- [Work to complete]: Select and reproduce each line of the listing below that bears the string "negb".
-------- Available data
(** * Leaflet.CanvasLayer.Field: the field model and the particle animation

    A shallow embedding of the classes [Vector], [Field], [ScalarField] and
    [VectorField] and of the animation step of [L.CanvasLayer.VectorFieldAnim]
    from [dist/leaflet-canvaslayer-field.js].

    Conventions of the embedding:
    - a JavaScript number is read as an exact rational ([Q]); column and row
      counts, integer indexes and particle ages are integers ([Z]).  Rounding,
      NaN and the infinities of IEEE doubles are outside the model; division is
      only used by cell sizes, which are positive in every field considered;
    - [null] and [undefined] are kept apart ([JS.value]), because the code
      tests [=== null] in some places and [_isValid] in others;
    - reading a property of [undefined] raises a [TypeError]: such code lives
      in the [JS.completion] monad;
    - [Math.random], [Math.sqrt], the point-in-polygon test of a spatial mask
      and the viewport test of the drawing layer are taken as parameters. *)

From Stdlib Require Import ZArith QArith Qround List Bool Lia.
From Stdlib Require Import Qabs Lqa.
Import ListNotations.

Open Scope Q_scope.

(** ** JavaScript values, arrays and abrupt completion *)

Module JS.

Inductive value (T : Type) : Type :=
| undefined
| null
| val (t : T).
Arguments undefined {T}.
Arguments null {T}.
Arguments val {T} t.

Inductive exn : Type := TypeError.

Inductive completion (A : Type) : Type :=
| Return (a : A)
| Throw (e : exn).
Arguments Return {A} a.
Arguments Throw {A} e.

Definition bind {A B} (m : completion A) (k : A -> completion B)
  : completion B :=
  match m with
  | Return a => k a
  | Throw e => Throw e
  end.

(** An array is a list of slots; a slot can hold [undefined] or [null]. *)
Definition Array (T : Type) : Type := list (value T).

(** [a[k]] on an array: [undefined] outside [0 .. length-1]. *)
Definition get {T} (a : Array T) (k : Z) : value T :=
  if (k <? 0)%Z then undefined else nth (Z.to_nat k) a undefined.

(** [a[k]] where [a] itself may be missing: a [TypeError] then. *)
Definition read {T} (a : option (Array T)) (k : Z) : completion (value T) :=
  match a with
  | Some arr => Return (get arr k)
  | None => Throw TypeError
  end.

(** [x !== null] *)
Definition not_null {T} (x : value T) : bool :=
  match x with null => false | _ => true end.

(** [x < y] and [x >= y] on numbers *)
Definition ltb (x y : Q) : bool := negb (Qle_bool y x).
Definition geb (x y : Q) : bool := Qle_bool y x.
Definition gtb (x y : Q) : bool := negb (Qle_bool x y).
Definition leb (x y : Q) : bool := Qle_bool x y.

(** [Math.floor] *)
Definition Math_floor (x : Q) : Z := Qfloor x.

(** [x | 0]: truncation toward zero, then wrap-around to 32 bits. *)
Definition truncate (x : Q) : Z :=
  if Qle_bool 0 x then Qfloor x else Qceiling x.
Definition ToInt32 (x : Q) : Z :=
  ((truncate x + 2 ^ 31) mod 2 ^ 32 - 2 ^ 31)%Z.

(** Equality of results up to the value of the fraction. *)
Definition Qeqv (a b : value Q) : Prop :=
  match a, b with
  | undefined, undefined => True
  | null, null => True
  | val x, val y => x == y
  | _, _ => False
  end.

End JS.

Import JS.

Notation "x <- m ;; k" := (JS.bind m (fun x => k))
  (at level 61, m at next level, right associativity).

(** [d3.min] and [d3.max] of the d3-array library: entries that are
    [undefined] or [null] are skipped, the result is [undefined] when nothing
    is left. *)
Module d3.

Fixpoint numbers (data : Array Q) : list Q :=
  match data with
  | [] => []
  | val q :: data' => q :: numbers data'
  | _ :: data' => numbers data'
  end.

Definition extremum (better : Q -> Q -> bool) (data : Array Q) : value Q :=
  match numbers data with
  | [] => undefined
  | q :: qs => val (fold_left (fun m x => if better x m then x else m) qs q)
  end.

Definition min : Array Q -> value Q := extremum JS.ltb.
Definition max : Array Q -> value Q := extremum JS.gtb.

End d3.

(** ** The built-ins the code calls *)

(** [Math_sqrt] is [Math.sqrt]; [Math_random k] is the result of the [k]-th
    call of [Math.random()] (a number in [[0, 1)]), the calls being counted
    from 0. *)
Class Builtins : Type := {
  Math_sqrt : Q -> Q;
  Math_random : nat -> Q
}.

(** ** class Vector *)

Module Vector.

Record t : Type := mk { u : Q; v : Q }.

Definition magnitude {B : Builtins} (this : t) : Q :=
  Math_sqrt (u this * u this + v this * v this).

End Vector.

(** ** class Cell *)

Module Cell.

(** [center] is the pair (lat, lng) given to [L.latLng]. *)
Record t (T : Type) : Type := mk {
  center : Q * Q;
  value : JS.value T;
  xSize : Q;
  ySize : Q
}.
Arguments mk {T}.
Arguments center {T}.
Arguments value {T}.
Arguments xSize {T}.
Arguments ySize {T}.

End Cell.

(** ** class Field *)

Module Field.

(** The descriptor handed to the constructors; [D] is the flat data of the
    subclass ([zs], or [us] and [vs]). *)
Record Params (D : Type) : Type := mkParams {
  p_nCols : Z;
  p_nRows : Z;
  p_xllCorner : Q;
  p_yllCorner : Q;
  p_cellXSize : Q;
  p_cellYSize : Q;
  p_data : D
}.
Arguments mkParams {D}.
Arguments p_nCols {D}.
Arguments p_nRows {D}.
Arguments p_xllCorner {D}.
Arguments p_yllCorner {D}.
Arguments p_cellXSize {D}.
Arguments p_cellYSize {D}.
Arguments p_data {D}.

(** The object: [T] is the type of a grid value (Number or Vector). *)
Record t (T D : Type) : Type := mk {
  nCols : Z;
  nRows : Z;
  xllCorner : Q;
  yllCorner : Q;
  xurCorner : Q;
  yurCorner : Q;
  cellXSize : Q;
  cellYSize : Q;
  grid : list (Array T);
  isContinuous : bool;
  longitudeNeedsToBeWrapped : bool;
  _inFilter : option (value T -> bool);
  _spatialMask : option (Q -> Q -> bool);
  range : value Q * value Q;
  data : D
}.
Arguments mk {T D}.
Arguments nCols {T D}.
Arguments nRows {T D}.
Arguments xllCorner {T D}.
Arguments yllCorner {T D}.
Arguments xurCorner {T D}.
Arguments yurCorner {T D}.
Arguments cellXSize {T D}.
Arguments cellYSize {T D}.
Arguments grid {T D}.
Arguments isContinuous {T D}.
Arguments longitudeNeedsToBeWrapped {T D}.
Arguments _inFilter {T D}.
Arguments _spatialMask {T D}.
Arguments range {T D}.
Arguments data {T D}.

Definition set_grid {T D} (g : list (Array T)) (F : t T D) : t T D :=
  mk (nCols F) (nRows F) (xllCorner F) (yllCorner F) (xurCorner F)
     (yurCorner F) (cellXSize F) (cellYSize F) g (isContinuous F)
     (longitudeNeedsToBeWrapped F) (_inFilter F) (_spatialMask F) (range F)
     (data F).

Definition set_range {T D} (r : value Q * value Q) (F : t T D) : t T D :=
  mk (nCols F) (nRows F) (xllCorner F) (yllCorner F) (xurCorner F)
     (yurCorner F) (cellXSize F) (cellYSize F) (grid F) (isContinuous F)
     (longitudeNeedsToBeWrapped F) (_inFilter F) (_spatialMask F) r
     (data F).

Definition set_inFilter {T D} (f : option (value T -> bool)) (F : t T D)
  : t T D :=
  mk (nCols F) (nRows F) (xllCorner F) (yllCorner F) (xurCorner F)
     (yurCorner F) (cellXSize F) (cellYSize F) (grid F) (isContinuous F)
     (longitudeNeedsToBeWrapped F) f (_spatialMask F) (range F) (data F).

Definition set_spatialMask {T D} (m : option (Q -> Q -> bool)) (F : t T D)
  : t T D :=
  mk (nCols F) (nRows F) (xllCorner F) (yllCorner F) (xurCorner F)
     (yurCorner F) (cellXSize F) (cellYSize F) (grid F) (isContinuous F)
     (longitudeNeedsToBeWrapped F) (_inFilter F) m (range F) (data F).

(** [constructor(params)] of the base class.  The grid is [null] and the
    range unset until the subclass constructor fills them in; the base class
    is never instantiated on its own. *)
Definition init {T D} (params : Params D) : t T D :=
  let xur := p_xllCorner params + inject_Z (p_nCols params) * p_cellXSize params in
  let yur := p_yllCorner params + inject_Z (p_nRows params) * p_cellYSize params in
  mk (p_nCols params) (p_nRows params)
     (p_xllCorner params) (p_yllCorner params) xur yur
     (p_cellXSize params) (p_cellYSize params)
     []
     (JS.geb (xur - p_xllCorner params) 360)
     (JS.gtb xur 180)
     None None (undefined, undefined) (p_data params).

(** What a subclass has to provide. *)
Class Impl (T D : Type) : Type := {
  _doInterpolation : Q -> Q -> T -> T -> T -> T -> T;
  _calculateRange : t T D -> completion (value Q * value Q)
}.

Section Methods.

Context {T D : Type} {impl : Impl T D}.
Variable F : t T D.

Definition _isValid {A} (x : value A) : bool :=
  match x with val _ => true | _ => false end.

Definition numCells : Z := (nRows F * nCols F)%Z.

Definition _getWrappedLongitudes : Q * Q :=
  let xmin := xllCorner F in
  let xmax := xurCorner F in
  if longitudeNeedsToBeWrapped F then
    if isContinuous F then (-180, 180)
    else (xllCorner F - 360, xurCorner F - 360)
  else (xmin, xmax).

Definition extent : Q * Q * Q * Q :=
  let '(xmin, xmax) := _getWrappedLongitudes in
  (xmin, yllCorner F, xmax, yurCorner F).

Definition _pointInExtent (lon lat : Q) : bool :=
  let '(xmin, xmax) := _getWrappedLongitudes in
  let longitudeIn := JS.geb lon xmin && JS.leb lon xmax in
  let latitudeIn := JS.geb lat (yllCorner F) && JS.leb lat (yurCorner F) in
  longitudeIn && latitudeIn.

Definition _pointInMask (poly : Q -> Q -> bool) (lon lat : Q) : bool :=
  poly lon lat.

Definition contains (lon lat : Q) : bool :=
  match _spatialMask F with
  | Some poly => _pointInMask poly lon lat
  | None => _pointInExtent lon lat
  end.

Definition notContains (lon lat : Q) : bool := negb (contains lon lat).

Definition _getDecimalIndexes (lon lat : Q) : Q * Q :=
  let lon :=
    if longitudeNeedsToBeWrapped F && JS.ltb lon (xllCorner F)
    then lon + 360 else lon in
  let i := (lon - xllCorner F) / cellXSize F in
  let j := (yurCorner F - lat) / cellYSize F in
  (i, j).

Definition _clampColumnIndex (ii : Z) : Z :=
  let i := ii in
  let i := if (ii <? 0)%Z then 0%Z else i in
  let maxCol := (nCols F - 1)%Z in
  let i := if (ii >? maxCol)%Z then maxCol else i in
  i.

Definition _clampRowIndex (jj : Z) : Z :=
  let j := jj in
  let j := if (jj <? 0)%Z then 0%Z else j in
  let maxRow := (nRows F - 1)%Z in
  let j := if (jj >? maxRow)%Z then maxRow else j in
  j.

Definition _getFourSurroundingIndexes (i j : Q) : Z * Z * Z * Z :=
  let fi := Math_floor i in
  let ci := (fi + 1)%Z in
  let ci := if isContinuous F && (ci >=? nCols F)%Z then 0%Z else ci in
  let ci := _clampColumnIndex ci in
  let fj := _clampRowIndex (Math_floor j) in
  let cj := _clampRowIndex (fj + 1) in
  (fi, ci, fj, cj).

(** [this.grid[j]]: a row, or [undefined] ([None]). *)
Definition row (j : Z) : option (Array T) :=
  if (j <? 0)%Z then None else nth_error (grid F) (Z.to_nat j).

Definition _getFourSurroundingValues (fi ci fj cj : Z)
  : option (T * T * T * T) :=
  match row fj with
  | Some r =>
      match get r fi, get r ci with
      | val g00, val g10 =>
          match row cj with
          | Some r' =>
              match get r' fi, get r' ci with
              | val g01, val g11 => Some (g00, g10, g01, g11)
              | _, _ => None
              end
          | None => None
          end
      | _, _ => None
      end
  | None => None
  end.

Definition interpolatedValueAtIndexes (i j : Q) : value T :=
  let '(fi, ci, fj, cj) := _getFourSurroundingIndexes i j in
  match _getFourSurroundingValues fi ci fj cj with
  | Some (g00, g10, g01, g11) =>
      val (_doInterpolation (i - inject_Z fi) (j - inject_Z fj)
                            g00 g10 g01 g11)
  | None => null
  end.

Definition interpolatedValueAt (lon lat : Q) : value T :=
  if notContains lon lat then null
  else
    let '(i, j) := _getDecimalIndexes lon lat in
    interpolatedValueAtIndexes i j.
----------------
- [Response below]:
Definition ltb (x y : Q) : bool := negb (Qle_bool y x).
Definition gtb (x y : Q) : bool := negb (Qle_bool x y).
Definition notContains (lon lat : Q) : bool := negb (contains lon lat).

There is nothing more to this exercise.